Lemma segment_ok_size f a : let h := decode_segment_header (flash_bytes f chip0 a 8) in
  segment_ok env (a + 8, h) -> 0 <= data_len h < SIXTEEN_MB /\ data_len h mod 4 = 0.
Proof. intros h (H1 & H2 & _). pose proof (proj2 (segment_header_range f a)) as Hr. unfold in_range in Hr. cbn [snd] in *. fold h in Hr. lia. Qed.

Lemma process_segment_spec f i a do_load s c :
  a mod 4 = 0 -> 0 <= a -> a + 8 + SIXTEEN_MB < 2 ^ 32 -> checksum s = Some c ->
  let h := decode_segment_header (flash_bytes f chip0 a 8) in
  match process_segment env f i a do_load s with
  | Some (ESP_OK, s') =>
      segment_good do_load (a + 8, h) /\
      processed (with_metadata (set_segment i h (metadata s)) (with_sha (bootloader_sha256_data (flash_bytes f chip0 a 8) (sha_handle s)) s)) s'
        (segment_bytes f (a + 8, h))
  | Some _ => ~ segment_good do_load (a + 8, h)
  | None => placed do_load h = None
  end.
Proof.
  intros Ha Ha0 Hw Hc h. unfold process_segment. rewrite (flash_read_ok f a) by (done || lia).
  change (Z.to_nat SEGMENT_HEADER_SIZE) with 8%nat. cbn [fst snd]. fold h.
  unfold SEGMENT_HEADER_SIZE, SIXTEEN_MB in *. rewrite (u32_small (a + 8)) by lia.
  pose proof (verify_segment_spec h (a + 8)) as Hv. destruct (verify_segment_header env h (a + 8)) eqn:E;
    try (intros [Hok _]; apply Hv in Hok; congruence).
  assert (Hok : segment_ok env (a + 8, h)) by by apply Hv. destruct (segment_ok_size f a Hok) as [Hl Hm]. fold h in Hl, Hm.
  rewrite Hm. cbn [Z.eqb negb]. fold (placed do_load h). unfold SIXTEEN_MB in Hl.
  destruct (placed do_load h) as [[]|] eqn:Ep; cbn [negb]; [|by intros [_ Hp]; cbn [snd] in Hp; congruence|done].
  edestruct (segment_loop_spec f (load_addr h) (do_load && should_load env (load_addr h)) SEGMENT_FUEL (a + 8) (data_len h))
    as (s' & -> & Hs); [lia|lia|exact Hm|lia| |exact Hc|by split].
  unfold SEGMENT_FUEL. lia.
Qed.

Lemma segments_size_nonneg f n : forall a, 0 <= segments_size (image_segments f n a).
Proof.
  induction n as [|n IH]; intros a; cbn [image_segments segments_size foldr snd]; [lia|]. specialize (IH (a + 8 + data_len (decode_segment_header (flash_bytes f chip0 a 8)))).
  pose proof (proj2 (segment_header_range f a)) as Hr. unfold in_range in Hr. unfold segments_size in IH. lia.
Qed.

(** What a checked list of segments has done. *)
Record segments_processed (f : F) (i : nat) (a : Z) (segs : list (Z * esp_image_segment_header_t)) (s s' : load_state) : Prop := {
  sp_metadata : metadata s' = record_segments i segs (metadata s);
  sp_checksum : forall c, checksum s = Some c -> exists c', checksum s' = Some c' /\ byte_fold c' = foldl Z.lxor (byte_fold c) (segs ≫= segment_bytes f);
  sp_sha : sha_handle s' = bootloader_sha256_data (flash_bytes f chip0 a (Z.to_nat (segments_size segs))) (sha_handle s);
}.

Lemma segments_processed_cons f i a h segs s s1 s' :
  0 <= data_len h -> data_len h mod 4 = 0 -> 0 <= segments_size segs ->
  processed (with_metadata (set_segment i h (metadata s)) (with_sha (bootloader_sha256_data (flash_bytes f chip0 a 8) (sha_handle s)) s)) s1
    (segment_bytes f (a + 8, h)) ->
  segments_processed f (S i) (a + 8 + data_len h) segs (with_metadata (set_segment_data i (a + 8) (metadata s1)) s1) s' ->
  segments_processed f i a ((a + 8, h) :: segs) s s'.
Proof.
  intros Hn Hm Hs (M1 & (c0 & C0 & C1) & S1) [M2 C2 S2]. split.
  - rewrite M2. cbn [record_segments fst snd metadata with_metadata]. by rewrite M1.
  - intros c Hc. cbn in C0. rewrite Hc in C0. injection C0 as <-. destruct (C2 _ C1) as (c' & -> & Hf). exists c'. split; [done|].
    rewrite Hf. cbn [mbind list_bind]. rewrite foldl_app. f_equal. rewrite xor_words_bytes; [done|apply flash_bytes_range|].
    unfold segment_bytes. rewrite flash_bytes_length. cbn [snd]. pose proof (Nat.div_mod_eq (Z.to_nat (data_len h)) 4).
    assert (Z.to_nat (data_len h) mod 4 = 0)%nat by (apply Nat2Z.inj; rewrite Nat2Z.inj_mod, Z2Nat.id by lia; exact Hm). lia.
  - rewrite S2. cbn [sha_handle with_metadata]. rewrite S1. cbn [sha_handle with_metadata with_sha]. rewrite !sha_data_app. f_equal.
    cbn [segments_size foldr snd]. unfold segments_size in Hs.
    rewrite (flash_bytes_split f chip0 a (Z.to_nat (8 + _ + _)) 8) by lia. f_equal.
    rewrite (flash_bytes_split f chip0 (a + 8%nat) _ (Z.to_nat (data_len h))) by lia. unfold segment_bytes. cbn [fst snd].
    change (Z.of_nat 8) with 8. f_equal. f_equal; [lia|]. unfold segments_size. lia.
Qed.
+ + + + + + +
# [Activity]
Everything in the listing must be returned word for word.

# [Your response]
Lemma segment_ok_size f a : let h := decode_segment_header (flash_bytes f chip0 a 8) in
  segment_ok env (a + 8, h) -> 0 <= data_len h < SIXTEEN_MB /\ data_len h mod 4 = 0.
Proof. intros h (H1 & H2 & _). pose proof (proj2 (segment_header_range f a)) as Hr. unfold in_range in Hr. cbn [snd] in *. fold h in Hr. lia. Qed.

Lemma process_segment_spec f i a do_load s c :
  a mod 4 = 0 -> 0 <= a -> a + 8 + SIXTEEN_MB < 2 ^ 32 -> checksum s = Some c ->
  let h := decode_segment_header (flash_bytes f chip0 a 8) in
  match process_segment env f i a do_load s with
  | Some (ESP_OK, s') =>
      segment_good do_load (a + 8, h) /\
      processed (with_metadata (set_segment i h (metadata s)) (with_sha (bootloader_sha256_data (flash_bytes f chip0 a 8) (sha_handle s)) s)) s'
        (segment_bytes f (a + 8, h))
  | Some _ => ~ segment_good do_load (a + 8, h)
  | None => placed do_load h = None
  end.
Proof.
  intros Ha Ha0 Hw Hc h. unfold process_segment. rewrite (flash_read_ok f a) by (done || lia).
  change (Z.to_nat SEGMENT_HEADER_SIZE) with 8%nat. cbn [fst snd]. fold h.
  unfold SEGMENT_HEADER_SIZE, SIXTEEN_MB in *. rewrite (u32_small (a + 8)) by lia.
  pose proof (verify_segment_spec h (a + 8)) as Hv. destruct (verify_segment_header env h (a + 8)) eqn:E;
    try (intros [Hok _]; apply Hv in Hok; congruence).
  assert (Hok : segment_ok env (a + 8, h)) by by apply Hv. destruct (segment_ok_size f a Hok) as [Hl Hm]. fold h in Hl, Hm.
  rewrite Hm. cbn [Z.eqb negb]. fold (placed do_load h). unfold SIXTEEN_MB in Hl.
  destruct (placed do_load h) as [[]|] eqn:Ep; cbn [negb]; [|by intros [_ Hp]; cbn [snd] in Hp; congruence|done].
  edestruct (segment_loop_spec f (load_addr h) (do_load && should_load env (load_addr h)) SEGMENT_FUEL (a + 8) (data_len h))
    as (s' & -> & Hs); [lia|lia|exact Hm|lia| |exact Hc|by split].
  unfold SEGMENT_FUEL. lia.
Qed.

Lemma segments_size_nonneg f n : forall a, 0 <= segments_size (image_segments f n a).
Proof.
  induction n as [|n IH]; intros a; cbn [image_segments segments_size foldr snd]; [lia|]. specialize (IH (a + 8 + data_len (decode_segment_header (flash_bytes f chip0 a 8)))).
  pose proof (proj2 (segment_header_range f a)) as Hr. unfold in_range in Hr. unfold segments_size in IH. lia.
Qed.

(** What a checked list of segments has done. *)
Record segments_processed (f : F) (i : nat) (a : Z) (segs : list (Z * esp_image_segment_header_t)) (s s' : load_state) : Prop := {
  sp_metadata : metadata s' = record_segments i segs (metadata s);
  sp_checksum : forall c, checksum s = Some c -> exists c', checksum s' = Some c' /\ byte_fold c' = foldl Z.lxor (byte_fold c) (segs ≫= segment_bytes f);
  sp_sha : sha_handle s' = bootloader_sha256_data (flash_bytes f chip0 a (Z.to_nat (segments_size segs))) (sha_handle s);
}.

Lemma segments_processed_cons f i a h segs s s1 s' :
  0 <= data_len h -> data_len h mod 4 = 0 -> 0 <= segments_size segs ->
  processed (with_metadata (set_segment i h (metadata s)) (with_sha (bootloader_sha256_data (flash_bytes f chip0 a 8) (sha_handle s)) s)) s1
    (segment_bytes f (a + 8, h)) ->
  segments_processed f (S i) (a + 8 + data_len h) segs (with_metadata (set_segment_data i (a + 8) (metadata s1)) s1) s' ->
  segments_processed f i a ((a + 8, h) :: segs) s s'.
Proof.
  intros Hn Hm Hs (M1 & (c0 & C0 & C1) & S1) [M2 C2 S2]. split.
  - rewrite M2. cbn [record_segments fst snd metadata with_metadata]. by rewrite M1.
  - intros c Hc. cbn in C0. rewrite Hc in C0. injection C0 as <-. destruct (C2 _ C1) as (c' & -> & Hf). exists c'. split; [done|].
    rewrite Hf. cbn [mbind list_bind]. rewrite foldl_app. f_equal. rewrite xor_words_bytes; [done|apply flash_bytes_range|].
    unfold segment_bytes. rewrite flash_bytes_length. cbn [snd]. pose proof (Nat.div_mod_eq (Z.to_nat (data_len h)) 4).
    assert (Z.to_nat (data_len h) mod 4 = 0)%nat by (apply Nat2Z.inj; rewrite Nat2Z.inj_mod, Z2Nat.id by lia; exact Hm). lia.
  - rewrite S2. cbn [sha_handle with_metadata]. rewrite S1. cbn [sha_handle with_metadata with_sha]. rewrite !sha_data_app. f_equal.
    cbn [segments_size foldr snd]. unfold segments_size in Hs.
    rewrite (flash_bytes_split f chip0 a (Z.to_nat (8 + _ + _)) 8) by lia. f_equal.
    rewrite (flash_bytes_split f chip0 (a + 8%nat) _ (Z.to_nat (data_len h))) by lia. unfold segment_bytes. cbn [fst snd].
    change (Z.of_nat 8) with 8. f_equal. f_equal; [lia|]. unfold segments_size. lia.
Qed.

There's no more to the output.